EXERCISE OBJECTIVE. Each line of the data below from the one holding "Proof using. induction" to the one holding "Proof using. done. Qed.", inclusive, is to be reproduced exactly; no other line belongs in the answer.

Stored items:
****

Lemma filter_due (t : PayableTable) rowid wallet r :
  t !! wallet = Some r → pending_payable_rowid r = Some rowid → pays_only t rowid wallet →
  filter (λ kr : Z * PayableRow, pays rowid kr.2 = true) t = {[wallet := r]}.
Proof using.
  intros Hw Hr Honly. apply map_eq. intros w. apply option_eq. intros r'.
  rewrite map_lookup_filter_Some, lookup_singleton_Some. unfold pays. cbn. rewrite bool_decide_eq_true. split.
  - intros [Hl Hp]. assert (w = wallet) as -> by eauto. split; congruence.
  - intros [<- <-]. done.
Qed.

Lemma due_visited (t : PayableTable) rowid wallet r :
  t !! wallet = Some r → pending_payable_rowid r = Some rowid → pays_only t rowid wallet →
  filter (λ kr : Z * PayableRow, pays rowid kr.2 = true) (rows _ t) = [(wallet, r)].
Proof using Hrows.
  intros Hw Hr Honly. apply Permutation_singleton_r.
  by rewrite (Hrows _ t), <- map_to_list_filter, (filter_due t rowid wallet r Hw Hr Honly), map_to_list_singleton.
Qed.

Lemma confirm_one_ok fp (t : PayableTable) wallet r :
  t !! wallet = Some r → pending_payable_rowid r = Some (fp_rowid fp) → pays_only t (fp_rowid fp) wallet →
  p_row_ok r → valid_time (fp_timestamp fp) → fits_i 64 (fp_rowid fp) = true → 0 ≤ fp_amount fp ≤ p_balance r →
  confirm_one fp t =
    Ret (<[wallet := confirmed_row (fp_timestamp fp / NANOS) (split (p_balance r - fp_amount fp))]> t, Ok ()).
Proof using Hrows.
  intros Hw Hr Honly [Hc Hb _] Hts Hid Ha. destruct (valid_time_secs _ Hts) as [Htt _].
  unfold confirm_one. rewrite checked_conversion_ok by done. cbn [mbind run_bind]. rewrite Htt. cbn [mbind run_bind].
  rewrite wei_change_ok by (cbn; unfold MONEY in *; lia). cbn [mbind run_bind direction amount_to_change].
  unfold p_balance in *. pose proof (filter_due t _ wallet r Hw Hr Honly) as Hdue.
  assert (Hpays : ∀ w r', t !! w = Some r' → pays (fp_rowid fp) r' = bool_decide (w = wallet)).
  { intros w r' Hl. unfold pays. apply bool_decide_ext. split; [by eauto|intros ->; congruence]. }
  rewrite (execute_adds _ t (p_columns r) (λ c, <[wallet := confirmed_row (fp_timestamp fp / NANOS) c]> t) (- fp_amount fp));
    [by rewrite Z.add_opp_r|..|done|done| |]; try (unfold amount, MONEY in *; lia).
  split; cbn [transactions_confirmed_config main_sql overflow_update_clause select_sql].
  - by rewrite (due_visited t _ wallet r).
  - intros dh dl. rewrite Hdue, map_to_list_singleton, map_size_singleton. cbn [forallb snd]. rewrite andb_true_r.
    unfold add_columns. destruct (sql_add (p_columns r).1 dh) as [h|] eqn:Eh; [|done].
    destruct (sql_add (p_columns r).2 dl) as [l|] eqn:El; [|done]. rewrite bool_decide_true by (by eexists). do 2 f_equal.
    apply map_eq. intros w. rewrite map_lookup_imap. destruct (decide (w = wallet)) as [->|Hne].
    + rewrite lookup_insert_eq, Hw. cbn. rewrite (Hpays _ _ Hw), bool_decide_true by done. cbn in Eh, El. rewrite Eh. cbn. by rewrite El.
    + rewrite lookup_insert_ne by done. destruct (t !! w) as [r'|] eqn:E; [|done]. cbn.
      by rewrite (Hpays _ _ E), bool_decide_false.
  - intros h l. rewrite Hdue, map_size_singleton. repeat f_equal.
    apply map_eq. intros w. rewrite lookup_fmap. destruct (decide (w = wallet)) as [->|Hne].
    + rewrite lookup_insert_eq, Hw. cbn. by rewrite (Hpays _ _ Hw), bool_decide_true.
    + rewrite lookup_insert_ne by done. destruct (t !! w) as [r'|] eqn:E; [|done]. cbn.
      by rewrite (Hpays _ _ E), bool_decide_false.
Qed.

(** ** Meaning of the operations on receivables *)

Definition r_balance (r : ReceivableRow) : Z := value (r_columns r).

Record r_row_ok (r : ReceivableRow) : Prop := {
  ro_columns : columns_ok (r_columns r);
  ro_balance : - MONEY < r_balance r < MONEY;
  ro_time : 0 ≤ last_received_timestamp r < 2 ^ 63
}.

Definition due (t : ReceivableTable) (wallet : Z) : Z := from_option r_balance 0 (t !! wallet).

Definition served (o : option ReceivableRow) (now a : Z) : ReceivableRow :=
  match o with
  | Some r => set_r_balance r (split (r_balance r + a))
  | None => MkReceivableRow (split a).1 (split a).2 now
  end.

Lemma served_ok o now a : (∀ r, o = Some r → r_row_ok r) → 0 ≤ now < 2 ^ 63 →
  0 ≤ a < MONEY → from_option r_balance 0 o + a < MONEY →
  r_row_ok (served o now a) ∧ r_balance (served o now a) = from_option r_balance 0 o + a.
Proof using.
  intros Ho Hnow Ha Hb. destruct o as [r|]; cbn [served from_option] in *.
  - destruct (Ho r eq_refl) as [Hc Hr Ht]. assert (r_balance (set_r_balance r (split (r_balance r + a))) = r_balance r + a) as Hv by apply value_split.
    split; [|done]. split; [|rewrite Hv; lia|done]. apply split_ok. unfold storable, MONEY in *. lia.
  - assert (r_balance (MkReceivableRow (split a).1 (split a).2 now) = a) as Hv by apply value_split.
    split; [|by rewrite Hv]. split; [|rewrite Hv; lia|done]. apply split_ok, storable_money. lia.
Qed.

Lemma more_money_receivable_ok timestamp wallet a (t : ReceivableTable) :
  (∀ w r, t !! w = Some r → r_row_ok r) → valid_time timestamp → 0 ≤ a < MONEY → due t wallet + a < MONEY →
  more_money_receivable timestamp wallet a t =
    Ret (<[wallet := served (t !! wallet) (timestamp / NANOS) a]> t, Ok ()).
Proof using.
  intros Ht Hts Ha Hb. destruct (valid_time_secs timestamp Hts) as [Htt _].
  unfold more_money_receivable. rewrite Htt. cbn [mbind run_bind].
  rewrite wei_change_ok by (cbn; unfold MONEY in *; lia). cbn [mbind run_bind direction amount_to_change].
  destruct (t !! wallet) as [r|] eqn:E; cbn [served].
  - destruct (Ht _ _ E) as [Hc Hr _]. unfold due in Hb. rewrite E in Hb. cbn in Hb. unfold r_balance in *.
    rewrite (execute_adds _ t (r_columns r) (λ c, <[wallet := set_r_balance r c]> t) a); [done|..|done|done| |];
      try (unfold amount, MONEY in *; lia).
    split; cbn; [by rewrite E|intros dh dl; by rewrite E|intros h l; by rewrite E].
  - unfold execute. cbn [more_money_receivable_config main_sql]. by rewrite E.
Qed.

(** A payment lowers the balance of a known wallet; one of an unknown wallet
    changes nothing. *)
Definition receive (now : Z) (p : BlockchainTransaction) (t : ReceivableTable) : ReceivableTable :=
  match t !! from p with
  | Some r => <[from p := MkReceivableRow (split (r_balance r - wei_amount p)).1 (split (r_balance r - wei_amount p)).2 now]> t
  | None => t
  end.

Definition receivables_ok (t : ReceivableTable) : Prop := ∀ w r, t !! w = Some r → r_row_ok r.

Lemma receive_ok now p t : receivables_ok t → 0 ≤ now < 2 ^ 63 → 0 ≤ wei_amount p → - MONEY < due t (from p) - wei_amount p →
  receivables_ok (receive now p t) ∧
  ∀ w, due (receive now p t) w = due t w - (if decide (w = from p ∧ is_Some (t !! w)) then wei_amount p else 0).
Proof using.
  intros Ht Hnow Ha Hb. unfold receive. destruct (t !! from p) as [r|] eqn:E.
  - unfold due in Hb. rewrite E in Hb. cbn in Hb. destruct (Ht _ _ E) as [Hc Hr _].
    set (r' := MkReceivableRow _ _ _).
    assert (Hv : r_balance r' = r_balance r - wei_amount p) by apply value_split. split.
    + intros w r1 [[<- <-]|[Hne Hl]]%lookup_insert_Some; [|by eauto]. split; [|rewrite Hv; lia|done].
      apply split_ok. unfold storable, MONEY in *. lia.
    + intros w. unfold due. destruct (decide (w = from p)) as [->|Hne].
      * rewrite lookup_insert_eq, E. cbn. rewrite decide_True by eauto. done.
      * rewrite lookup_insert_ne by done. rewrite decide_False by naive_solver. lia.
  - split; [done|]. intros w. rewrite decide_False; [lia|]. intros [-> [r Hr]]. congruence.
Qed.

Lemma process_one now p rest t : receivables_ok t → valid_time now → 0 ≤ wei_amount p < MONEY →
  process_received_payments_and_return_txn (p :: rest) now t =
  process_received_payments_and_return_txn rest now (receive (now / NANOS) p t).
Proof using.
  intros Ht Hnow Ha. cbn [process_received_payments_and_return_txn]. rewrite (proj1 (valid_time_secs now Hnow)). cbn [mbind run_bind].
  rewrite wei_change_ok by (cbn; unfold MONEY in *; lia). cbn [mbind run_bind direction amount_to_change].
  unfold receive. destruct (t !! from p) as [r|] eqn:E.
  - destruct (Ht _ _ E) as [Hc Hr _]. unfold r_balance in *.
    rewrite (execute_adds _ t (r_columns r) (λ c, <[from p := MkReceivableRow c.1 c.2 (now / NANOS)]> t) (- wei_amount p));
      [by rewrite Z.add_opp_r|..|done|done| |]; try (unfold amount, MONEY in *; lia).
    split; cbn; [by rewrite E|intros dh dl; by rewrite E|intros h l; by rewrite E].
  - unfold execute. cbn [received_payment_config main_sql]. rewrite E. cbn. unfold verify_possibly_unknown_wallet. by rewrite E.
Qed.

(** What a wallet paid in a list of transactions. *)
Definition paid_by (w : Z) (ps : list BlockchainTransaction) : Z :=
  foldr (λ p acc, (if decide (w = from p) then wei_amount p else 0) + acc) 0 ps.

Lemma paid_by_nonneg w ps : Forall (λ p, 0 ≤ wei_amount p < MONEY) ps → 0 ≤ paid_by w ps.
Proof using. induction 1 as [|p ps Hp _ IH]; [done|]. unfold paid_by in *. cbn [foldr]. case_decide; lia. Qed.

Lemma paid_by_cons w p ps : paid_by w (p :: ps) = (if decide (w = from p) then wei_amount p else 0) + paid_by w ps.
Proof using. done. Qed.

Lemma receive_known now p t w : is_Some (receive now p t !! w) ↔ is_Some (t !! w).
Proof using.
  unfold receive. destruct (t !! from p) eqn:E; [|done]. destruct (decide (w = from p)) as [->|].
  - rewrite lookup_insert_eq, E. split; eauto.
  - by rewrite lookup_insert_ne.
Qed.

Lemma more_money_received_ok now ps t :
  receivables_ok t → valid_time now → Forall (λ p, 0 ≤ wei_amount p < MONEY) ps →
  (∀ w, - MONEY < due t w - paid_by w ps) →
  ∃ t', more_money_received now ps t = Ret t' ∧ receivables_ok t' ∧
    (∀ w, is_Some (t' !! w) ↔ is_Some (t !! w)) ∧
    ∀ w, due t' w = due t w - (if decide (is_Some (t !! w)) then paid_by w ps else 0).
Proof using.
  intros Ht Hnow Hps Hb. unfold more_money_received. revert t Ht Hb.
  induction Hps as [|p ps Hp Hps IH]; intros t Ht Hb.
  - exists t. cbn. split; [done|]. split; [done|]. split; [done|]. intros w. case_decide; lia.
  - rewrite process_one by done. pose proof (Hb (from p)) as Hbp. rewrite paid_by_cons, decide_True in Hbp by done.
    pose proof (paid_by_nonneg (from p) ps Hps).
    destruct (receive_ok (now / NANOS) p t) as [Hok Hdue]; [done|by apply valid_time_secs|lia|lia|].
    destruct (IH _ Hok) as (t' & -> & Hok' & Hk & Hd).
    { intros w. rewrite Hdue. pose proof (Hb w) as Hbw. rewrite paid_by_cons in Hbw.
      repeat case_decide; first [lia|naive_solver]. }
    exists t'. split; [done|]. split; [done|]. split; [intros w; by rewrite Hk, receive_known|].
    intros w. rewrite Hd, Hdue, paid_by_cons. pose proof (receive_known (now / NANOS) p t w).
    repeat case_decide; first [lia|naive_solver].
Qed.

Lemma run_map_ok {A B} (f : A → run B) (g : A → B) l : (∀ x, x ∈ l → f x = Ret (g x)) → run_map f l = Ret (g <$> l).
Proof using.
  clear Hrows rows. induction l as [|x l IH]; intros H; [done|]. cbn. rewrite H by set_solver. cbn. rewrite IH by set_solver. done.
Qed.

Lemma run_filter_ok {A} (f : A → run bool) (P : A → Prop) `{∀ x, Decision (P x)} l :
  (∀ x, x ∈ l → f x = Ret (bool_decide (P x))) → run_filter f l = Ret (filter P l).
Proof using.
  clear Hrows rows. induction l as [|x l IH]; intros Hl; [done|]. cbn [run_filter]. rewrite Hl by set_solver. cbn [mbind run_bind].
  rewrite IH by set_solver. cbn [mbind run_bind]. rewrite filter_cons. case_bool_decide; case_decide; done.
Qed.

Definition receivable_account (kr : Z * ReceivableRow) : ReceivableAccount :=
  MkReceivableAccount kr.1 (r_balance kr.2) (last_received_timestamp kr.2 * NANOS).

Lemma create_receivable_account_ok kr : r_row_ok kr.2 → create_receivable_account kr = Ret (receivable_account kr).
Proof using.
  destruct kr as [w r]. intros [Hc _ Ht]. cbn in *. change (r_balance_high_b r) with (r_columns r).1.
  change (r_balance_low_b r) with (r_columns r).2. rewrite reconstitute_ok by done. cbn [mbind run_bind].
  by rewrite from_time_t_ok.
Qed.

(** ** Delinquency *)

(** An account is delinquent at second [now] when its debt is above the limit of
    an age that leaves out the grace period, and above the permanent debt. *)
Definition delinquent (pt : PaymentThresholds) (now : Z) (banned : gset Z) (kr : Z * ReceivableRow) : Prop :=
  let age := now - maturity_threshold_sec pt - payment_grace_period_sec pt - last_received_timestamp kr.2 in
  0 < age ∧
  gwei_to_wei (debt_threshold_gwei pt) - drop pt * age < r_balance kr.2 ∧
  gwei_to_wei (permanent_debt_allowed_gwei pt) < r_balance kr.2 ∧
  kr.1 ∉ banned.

****

RESPONSE AREA.
Proof using. induction 1 as [|p ps Hp _ IH]; [done|]. unfold paid_by in *. cbn [foldr]. case_decide; lia. Qed.

Lemma paid_by_cons w p ps : paid_by w (p :: ps) = (if decide (w = from p) then wei_amount p else 0) + paid_by w ps.
Proof using. done. Qed.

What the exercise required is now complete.